:: Task to carry out ::
Extract all records. Keep each one exact.

:: Given records ::
Lemma UnwrapData_bytes frame : bytes frame →
  match UnwrapData frame with Ok payload => bytes payload | Err _ => True | Panic => False end.
Proof.
  intros Hb. destruct (isotcp_parsers_never_panic frame 0 0 0 Hb) as [_ Hr].
  destruct (UnwrapData frame) as [payload|e|] eqn:E; [|done|done].
  apply UnwrapData_spec in E as (fl & _ & -> & _); [|done]. unfold data_frame in Hb. rewrite !Forall_app in Hb. tauto.
Qed.

Lemma unwrapped_undisturbed {B} frame (f : list Z → Z * list Z * list Z → Srv Handler B) : bytes frame →
  (∀ payload reference parameters data, bytes parameters → bytes data →
     parseJob payload = Ok (reference, parameters, data) → undisturbed (f payload (reference, parameters, data))) →
  undisturbed (payload ← pure (UnwrapData frame); r ← pure (parseJob payload); f payload r).
Proof.
  intros Hb Hf. apply (undisturbed_pure _ bytes); [by apply UnwrapData_bytes|]. intros payload Hp.
  apply (undisturbed_pure _ (λ r, (bytes r.1.2 ∧ bytes r.2) ∧ parseJob payload = Ok r)).
  - pose proof (parseJob_typed payload Hp). by destruct (parseJob payload) as [[[r p] d]|e|].
  - intros [[r p] d] [[? ?] ?]. by eapply Hf.
Qed.

Lemma serve_setup_undisturbed frame : bytes frame → undisturbed (serve_setup frame).
Proof.
  intros Hb. unfold serve_setup. apply (unwrapped_undisturbed frame (λ payload r, _)); [done|].
  intros payload reference parameters data Hp Hd _. cbn beta iota. case_if; [done|].
  apply (undisturbed_pure _ any); [by rewrite index_Ok by lia|]. intros p0 _. case_if; [done|].
  apply (undisturbed_pure _ any); [by rewrite get_uint16_Ok by lia|]. intros requested _.
  apply undisturbed_bind; [apply undisturbed_server, runs_locked|]. intros serverPDU. apply writeAck_undisturbed.
Qed.

Lemma dispatch_undisturbed function reference parameters data : bytes parameters → bytes data →
  undisturbed (dispatch function reference parameters data).
Proof.
  intros Hp Hd. unfold dispatch. case_if; [|case_if; [|done]].
  - apply undisturbed_bind; [by apply undisturbed_server, handleRead_runs|]. intros [rp rd].
    apply undisturbed_bind; [apply undisturbed_server, runs_locked|]. intros _.
    apply undisturbed_bind; [apply writeAck_undisturbed|]. done.
  - apply undisturbed_bind; [by apply undisturbed_server, handleWrite_runs|]. intros [rp rd].
    apply undisturbed_bind; [apply undisturbed_server, runs_locked|]. intros _.
    apply undisturbed_bind; [apply undisturbed_server, runs_locked|]. intros [|]; [done|].
    apply undisturbed_bind; [apply writeAck_undisturbed|]. done.
Qed.

Lemma serve_request_undisturbed frame : bytes frame → undisturbed (serve_request frame).
Proof.
  intros Hb. unfold serve_request. apply (unwrapped_undisturbed frame (λ payload r, _)); [done|].
  intros payload reference parameters data Hp Hd _. cbn beta iota. case_if; [done|].
  do 2 (apply (undisturbed_pure _ any); [by rewrite index_Ok by lia|]; intros ? _).
  apply undisturbed_bind; [apply undisturbed_server, runs_locked|]. intros _. by apply dispatch_undisturbed.
Qed.

Lemma serveLoop_runs fuel : ∀ k, (k < fuel)%nat → runs (arriving_at_most k) (serveLoop fuel) (λ _, any).
Proof.
  induction fuel as [|fuel IH]; intros k Hk; [lia|]. cbn [serveLoop].
  apply receive_then. intros frame Hb H0.
  eapply runs_bind; [by apply undisturbed_runs, serve_request_undisturbed|]. intros [|]; [apply IH; lia|done].
Qed.

(** ** The handler *)

(** C19. The PLC's connection handler survives any bytes: whatever arrives, in
    whatever pieces and with whatever write failures, it never panics and it
    ends once the bytes are used up. *)
Theorem handleConnection_returns fuel h : Forall arrival_bytes (inbound h) →
  (length (pending (inbound h)) < fuel)%nat → returns (handleConnection fuel h).1.
Proof.
  intros Hb Hf. set (k := length (pending (inbound h))) in Hf.
  assert (runs (arriving_at_most k) (handleConnection fuel) (λ _, any)) as Hr.
  { unfold handleConnection.
    apply receive_then. intros request _ _.
    eapply runs_bind; [apply undisturbed_runs, serve_connect_undisturbed|]. intros [].
    apply receive_then. intros frame Hfb _.
    eapply runs_bind; [by apply undisturbed_runs, serve_setup_undisturbed|]. intros [].
    apply serveLoop_runs. lia. }
  specialize (Hr h (conj Hb (le_n _))). by destruct (handleConnection fuel h) as [[u|e|] h'].
Qed.

Lemma handleConnection_returns_witness :
  returns (handleConnection 8 (mkHandler (mkServer 480 ∅ [] false 0 0 0 None) [Chunk [3; 0; 0]; Chunk [7; 2; 0xf0; 0x80]] [] [])).1.
Proof. apply handleConnection_returns; [by repeat constructor|vm_compute; lia]. Defined.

:: Reply ::
Lemma UnwrapData_bytes frame : bytes frame →
  match UnwrapData frame with Ok payload => bytes payload | Err _ => True | Panic => False end.
Proof.
  intros Hb. destruct (isotcp_parsers_never_panic frame 0 0 0 Hb) as [_ Hr].
  destruct (UnwrapData frame) as [payload|e|] eqn:E; [|done|done].
  apply UnwrapData_spec in E as (fl & _ & -> & _); [|done]. unfold data_frame in Hb. rewrite !Forall_app in Hb. tauto.
Qed.

Lemma unwrapped_undisturbed {B} frame (f : list Z → Z * list Z * list Z → Srv Handler B) : bytes frame →
  (∀ payload reference parameters data, bytes parameters → bytes data →
     parseJob payload = Ok (reference, parameters, data) → undisturbed (f payload (reference, parameters, data))) →
  undisturbed (payload ← pure (UnwrapData frame); r ← pure (parseJob payload); f payload r).
Proof.
  intros Hb Hf. apply (undisturbed_pure _ bytes); [by apply UnwrapData_bytes|]. intros payload Hp.
  apply (undisturbed_pure _ (λ r, (bytes r.1.2 ∧ bytes r.2) ∧ parseJob payload = Ok r)).
  - pose proof (parseJob_typed payload Hp). by destruct (parseJob payload) as [[[r p] d]|e|].
  - intros [[r p] d] [[? ?] ?]. by eapply Hf.
Qed.

Lemma serve_setup_undisturbed frame : bytes frame → undisturbed (serve_setup frame).
Proof.
  intros Hb. unfold serve_setup. apply (unwrapped_undisturbed frame (λ payload r, _)); [done|].
  intros payload reference parameters data Hp Hd _. cbn beta iota. case_if; [done|].
  apply (undisturbed_pure _ any); [by rewrite index_Ok by lia|]. intros p0 _. case_if; [done|].
  apply (undisturbed_pure _ any); [by rewrite get_uint16_Ok by lia|]. intros requested _.
  apply undisturbed_bind; [apply undisturbed_server, runs_locked|]. intros serverPDU. apply writeAck_undisturbed.
Qed.

Lemma dispatch_undisturbed function reference parameters data : bytes parameters → bytes data →
  undisturbed (dispatch function reference parameters data).
Proof.
  intros Hp Hd. unfold dispatch. case_if; [|case_if; [|done]].
  - apply undisturbed_bind; [by apply undisturbed_server, handleRead_runs|]. intros [rp rd].
    apply undisturbed_bind; [apply undisturbed_server, runs_locked|]. intros _.
    apply undisturbed_bind; [apply writeAck_undisturbed|]. done.
  - apply undisturbed_bind; [by apply undisturbed_server, handleWrite_runs|]. intros [rp rd].
    apply undisturbed_bind; [apply undisturbed_server, runs_locked|]. intros _.
    apply undisturbed_bind; [apply undisturbed_server, runs_locked|]. intros [|]; [done|].
    apply undisturbed_bind; [apply writeAck_undisturbed|]. done.
Qed.

Lemma serve_request_undisturbed frame : bytes frame → undisturbed (serve_request frame).
Proof.
  intros Hb. unfold serve_request. apply (unwrapped_undisturbed frame (λ payload r, _)); [done|].
  intros payload reference parameters data Hp Hd _. cbn beta iota. case_if; [done|].
  do 2 (apply (undisturbed_pure _ any); [by rewrite index_Ok by lia|]; intros ? _).
  apply undisturbed_bind; [apply undisturbed_server, runs_locked|]. intros _. by apply dispatch_undisturbed.
Qed.

Lemma serveLoop_runs fuel : ∀ k, (k < fuel)%nat → runs (arriving_at_most k) (serveLoop fuel) (λ _, any).
Proof.
  induction fuel as [|fuel IH]; intros k Hk; [lia|]. cbn [serveLoop].
  apply receive_then. intros frame Hb H0.
  eapply runs_bind; [by apply undisturbed_runs, serve_request_undisturbed|]. intros [|]; [apply IH; lia|done].
Qed.

(** ** The handler *)

(** C19. The PLC's connection handler survives any bytes: whatever arrives, in
    whatever pieces and with whatever write failures, it never panics and it
    ends once the bytes are used up. *)
Theorem handleConnection_returns fuel h : Forall arrival_bytes (inbound h) →
  (length (pending (inbound h)) < fuel)%nat → returns (handleConnection fuel h).1.
Proof.
  intros Hb Hf. set (k := length (pending (inbound h))) in Hf.
  assert (runs (arriving_at_most k) (handleConnection fuel) (λ _, any)) as Hr.
  { unfold handleConnection.
    apply receive_then. intros request _ _.
    eapply runs_bind; [apply undisturbed_runs, serve_connect_undisturbed|]. intros [].
    apply receive_then. intros frame Hfb _.
    eapply runs_bind; [by apply undisturbed_runs, serve_setup_undisturbed|]. intros [].
    apply serveLoop_runs. lia. }
  specialize (Hr h (conj Hb (le_n _))). by destruct (handleConnection fuel h) as [[u|e|] h'].
Qed.

Lemma handleConnection_returns_witness :
  returns (handleConnection 8 (mkHandler (mkServer 480 ∅ [] false 0 0 0 None) [Chunk [3; 0; 0]; Chunk [7; 2; 0xf0; 0x80]] [] [])).1.
Proof. apply handleConnection_returns; [by repeat constructor|vm_compute; lia]. Defined.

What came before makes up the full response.